Transcribe the data below verbatim from the line with "(** [strings.Split(s, sep)]" to the line with "Inductive FreezerState := Undefined". Include both of those lines.

#### Provided entries ####

(** * runc / libcontainer: rootless containers, factory, init handoff, listing

    A shallow embedding of
      - libcontainer/factory_linux.go       (isRootless, Create, Load,
                                             StartInitialization, validateID)
      - libcontainer/configs/validate/rootless.go (RootlessValidator)
      - libcontainer/cgroups/rootless/rootless.go (the rootless cgroup manager)
      - libcontainer/specconv/example.go    (Example, ToRootless)
      - list.go                             (getContainers)

    Go values are modelled as follows: [int] as [Z]; [string] as [string]
    (a sequence of bytes); a slice that the code only ranges over or takes
    the length of as [list] (a nil slice is [[]]); a slice or pointer that
    is compared with [reflect.DeepEqual] against its zero value as
    [option]; [map[string]string] as [gmap string string]; a Go result
    pair [(T, error)] as [result T]; the [error] interface as the
    inductive [error]. *)

From Stdlib Require Import ZArith String Ascii List Bool Lia.
From stdpp Require Import base option gmap strings list.
Import ListNotations.

Local Open Scope string_scope.
Local Open Scope list_scope.
Local Open Scope Z_scope.

(** ** Errors *)

(** errno values that the operating system reports for a path. *)
Inductive Errno := ENOENT | EACCES | ENOTDIR | EROFS | EIO.

(** The error kinds of libcontainer that the factory returns. *)
Inductive ErrorCode :=
| IdInUse
| InvalidIdFormat
| ContainerNotExists
| ConfigInvalid
| SystemError.

(** Go's [error] interface, restricted to the dynamic types that reach the
    modelled code: errors built by [fmt.Errorf], [*os.PathError] and
    libcontainer's [*genericError] (an error code wrapped around a cause). *)
Inductive error :=
| Errorf (msg : string)
| PathError (op path : string) (errno : Errno)
| genericError (ECode : ErrorCode) (Err : error).

Inductive result (A : Type) :=
| Ok (a : A)
| Err (e : error).
Arguments Ok {A} a.
Arguments Err {A} e.

Definition newGenericError (err : error) (c : ErrorCode) : error :=
  genericError c err.

(** [os.IsNotExist]. *)
Definition IsNotExist (err : error) : bool :=
  match err with
  | PathError _ _ ENOENT => true
  | _ => false
  end.

(** How a Go call ends: it returns, it panics, or (for the init process)
    it replaces the process image and never returns. *)
Inductive outcome (A : Type) :=
| Returns (a : A)
| Panics (v : error)
| Execs.
Arguments Returns {A} a.
Arguments Panics {A} v.
Arguments Execs {A}.

(** The value of the run-time panic of a nil dereference. *)
Definition nilDereference : error :=
  Errorf "runtime error: invalid memory address or nil pointer dereference".

(** ** Package strings *)

Module strings.

(** [strings.HasPrefix(s, prefix)]. *)
Definition HasPrefix (s pre : string) : bool := String.prefix pre s.

(** [strings.Contains(s, substr)]. *)
Fixpoint Contains (s substr : string) : bool :=
  String.prefix substr s ||
  match s with
  | EmptyString => false
  | String _ s' => Contains s' substr
  end.

(** [splitAcc sep cur s] splits [s] at every byte [sep]; [cur] is the
    piece read so far, in reverse. *)
Fixpoint splitAcc (sep : ascii) (cur : string) (s : string) : list string :=
  match s with
  | EmptyString => [String.rev cur]
  | String c s' =>
      if Ascii.eqb c sep then String.rev cur :: splitAcc sep EmptyString s'
      else splitAcc sep (String c cur) s'
  end.

(** [strings.Split(s, sep)] for a one-byte separator: the pieces of [s]
    between separators; always at least one piece. *)
Definition Split (s : string) (sep : ascii) : list string :=
  splitAcc sep EmptyString s.


End strings.

(** ** Package configs: resource limits (cgroup_unix.go) *)

Module cgroupcfg.

(** Element types of the per-device lists of the resource limits. *)
Record Device := {
  DevicePath : string;
  DeviceMajor : Z;
  DeviceMinor : Z;
  DevicePermissions : string;
  DeviceAllow : bool
}.
Record WeightDevice := { WeightMajor : Z; WeightMinor : Z; Weight : Z; LeafWeight : Z }.
Record ThrottleDevice := { ThrottleMajor : Z; ThrottleMinor : Z; Rate : Z }.
Record HugepageLimit := { Pagesize : string; Limit : Z }.
Record IfPrioMap := { Interface : string; Priority : Z }.

Inductive FreezerState := Undefined | Frozen | Thawed.

(** Modelled from the spec: the resource-limits structure
    ([configs.Resources], declared in libcontainer/configs, not under
    src/).  The rootless validator walks it by reflection and decides by
    field NAME, so every field stands here under the name the configs
    package declares it with, in declaration order.  A slice or pointer
    field is an [option]: [None] is Go's nil, the zero value. *)
Record Resources := {
  AllowAllDevices : option bool;
  AllowedDevices : option (list Device);
  DeniedDevices : option (list Device);
  Devices : option (list Device);
  Memory : Z;
  MemoryReservation : Z;
  MemorySwap : Z;
  KernelMemory : Z;
  KernelMemoryTCP : Z;
  CpuShares : Z;
  CpuQuota : Z;
  CpuPeriod : Z;
  CpuRtRuntime : Z;
  CpuRtPeriod : Z;
  CpusetCpus : string;
  CpusetMems : string;
  PidsLimit : Z;
  BlkioWeight : Z;
  BlkioLeafWeight : Z;
  BlkioWeightDevice : option (list WeightDevice);
  BlkioThrottleReadBpsDevice : option (list ThrottleDevice);
  BlkioThrottleWriteBpsDevice : option (list ThrottleDevice);
  BlkioThrottleReadIOPSDevice : option (list ThrottleDevice);
  BlkioThrottleWriteIOPSDevice : option (list ThrottleDevice);
  Freezer : FreezerState;
  HugetlbLimit : option (list HugepageLimit);
  OomKillDisable : bool;
  MemorySwappiness : option Z;
  NetPrioIfpriomap : option (list IfPrioMap);
  NetClsClassid : Z
}.

(** The zero value [reflect.Zero(left.Type())]. *)
Definition zeroResources : Resources := {|
  AllowAllDevices := None; AllowedDevices := None; DeniedDevices := None;
  Devices := None;
  Memory := 0; MemoryReservation := 0; MemorySwap := 0; KernelMemory := 0;
  KernelMemoryTCP := 0;
  CpuShares := 0; CpuQuota := 0; CpuPeriod := 0; CpuRtRuntime := 0;
  CpuRtPeriod := 0; CpusetCpus := ""; CpusetMems := ""; PidsLimit := 0;
  BlkioWeight := 0; BlkioLeafWeight := 0; BlkioWeightDevice := None;
  BlkioThrottleReadBpsDevice := None; BlkioThrottleWriteBpsDevice := None;
  BlkioThrottleReadIOPSDevice := None; BlkioThrottleWriteIOPSDevice := None;
  Freezer := Undefined; HugetlbLimit := None; OomKillDisable := false;
  MemorySwappiness := None; NetPrioIfpriomap := None; NetClsClassid := 0
|}.

(** [reflect.DeepEqual] of one field against the same field of the zero
    value, by the field's kind. *)
Definition zeroInt (x : Z) : bool := x =? 0.
Definition zeroString (s : string) : bool := String.eqb s "".
Definition zeroBool (b : bool) : bool := negb b.
Definition zeroNil {A : Type} (p : option A) : bool :=
  match p with None => true | Some _ => false end.
Definition zeroFreezer (f : FreezerState) : bool :=
  match f with Undefined => true | _ => false end.

(** One field as reflection shows it: [left.Type().Field(i).Name] and
    whether [reflect.DeepEqual(l.Interface(), r.Interface())] holds for it. *)
Record Field := { Name : string; isDefault : bool }.

(** The fields of a [Resources] value, [left.Field(0)] to
    [left.Field(left.NumField()-1)]. *)
Definition fields (r : Resources) : list Field := [
  {| Name := "AllowAllDevices"; isDefault := zeroNil (AllowAllDevices r) |};
  {| Name := "AllowedDevices"; isDefault := zeroNil (AllowedDevices r) |};
  {| Name := "DeniedDevices"; isDefault := zeroNil (DeniedDevices r) |};
  {| Name := "Devices"; isDefault := zeroNil (Devices r) |};
  {| Name := "Memory"; isDefault := zeroInt (Memory r) |};
  {| Name := "MemoryReservation"; isDefault := zeroInt (MemoryReservation r) |};
  {| Name := "MemorySwap"; isDefault := zeroInt (MemorySwap r) |};
  {| Name := "KernelMemory"; isDefault := zeroInt (KernelMemory r) |};
  {| Name := "KernelMemoryTCP"; isDefault := zeroInt (KernelMemoryTCP r) |};
  {| Name := "CpuShares"; isDefault := zeroInt (CpuShares r) |};
  {| Name := "CpuQuota"; isDefault := zeroInt (CpuQuota r) |};
  {| Name := "CpuPeriod"; isDefault := zeroInt (CpuPeriod r) |};
  {| Name := "CpuRtRuntime"; isDefault := zeroInt (CpuRtRuntime r) |};
  {| Name := "CpuRtPeriod"; isDefault := zeroInt (CpuRtPeriod r) |};
  {| Name := "CpusetCpus"; isDefault := zeroString (CpusetCpus r) |};
  {| Name := "CpusetMems"; isDefault := zeroString (CpusetMems r) |};
  {| Name := "PidsLimit"; isDefault := zeroInt (PidsLimit r) |};
  {| Name := "BlkioWeight"; isDefault := zeroInt (BlkioWeight r) |};
  {| Name := "BlkioLeafWeight"; isDefault := zeroInt (BlkioLeafWeight r) |};
  {| Name := "BlkioWeightDevice"; isDefault := zeroNil (BlkioWeightDevice r) |};
  {| Name := "BlkioThrottleReadBpsDevice";
     isDefault := zeroNil (BlkioThrottleReadBpsDevice r) |};
  {| Name := "BlkioThrottleWriteBpsDevice";
     isDefault := zeroNil (BlkioThrottleWriteBpsDevice r) |};
  {| Name := "BlkioThrottleReadIOPSDevice";
     isDefault := zeroNil (BlkioThrottleReadIOPSDevice r) |};
  {| Name := "BlkioThrottleWriteIOPSDevice";
     isDefault := zeroNil (BlkioThrottleWriteIOPSDevice r) |};
  {| Name := "Freezer"; isDefault := zeroFreezer (Freezer r) |};
  {| Name := "HugetlbLimit"; isDefault := zeroNil (HugetlbLimit r) |};
  {| Name := "OomKillDisable"; isDefault := zeroBool (OomKillDisable r) |};
  {| Name := "MemorySwappiness"; isDefault := zeroNil (MemorySwappiness r) |};
  {| Name := "NetPrioIfpriomap"; isDefault := zeroNil (NetPrioIfpriomap r) |};
  {| Name := "NetClsClassid"; isDefault := zeroInt (NetClsClassid r) |}
].

(** [reflect.DeepEqual(left.Interface(), right.Interface())] on the whole
    structure: every field equals the zero value's. *)
Definition DeepEqualZero (r : Resources) : bool := forallb isDefault (fields r).

(** The fields that hold device-access rules (the devices cgroup): the
    whitelist switch and the allowed, denied and combined rule lists. *)
Definition deviceAccessField (name : string) : bool :=
  bool_decide (name ∈ ["AllowAllDevices"; "AllowedDevices"; "DeniedDevices"; "Devices"]).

####

## Your response
(** [strings.Split(s, sep)] for a one-byte separator: the pieces of [s]
    between separators; always at least one piece. *)
Definition Split (s : string) (sep : ascii) : list string :=
  splitAcc sep EmptyString s.


End strings.

(** ** Package configs: resource limits (cgroup_unix.go) *)

Module cgroupcfg.

(** Element types of the per-device lists of the resource limits. *)
Record Device := {
  DevicePath : string;
  DeviceMajor : Z;
  DeviceMinor : Z;
  DevicePermissions : string;
  DeviceAllow : bool
}.
Record WeightDevice := { WeightMajor : Z; WeightMinor : Z; Weight : Z; LeafWeight : Z }.
Record ThrottleDevice := { ThrottleMajor : Z; ThrottleMinor : Z; Rate : Z }.
Record HugepageLimit := { Pagesize : string; Limit : Z }.
Record IfPrioMap := { Interface : string; Priority : Z }.

Inductive FreezerState := Undefined | Frozen | Thawed.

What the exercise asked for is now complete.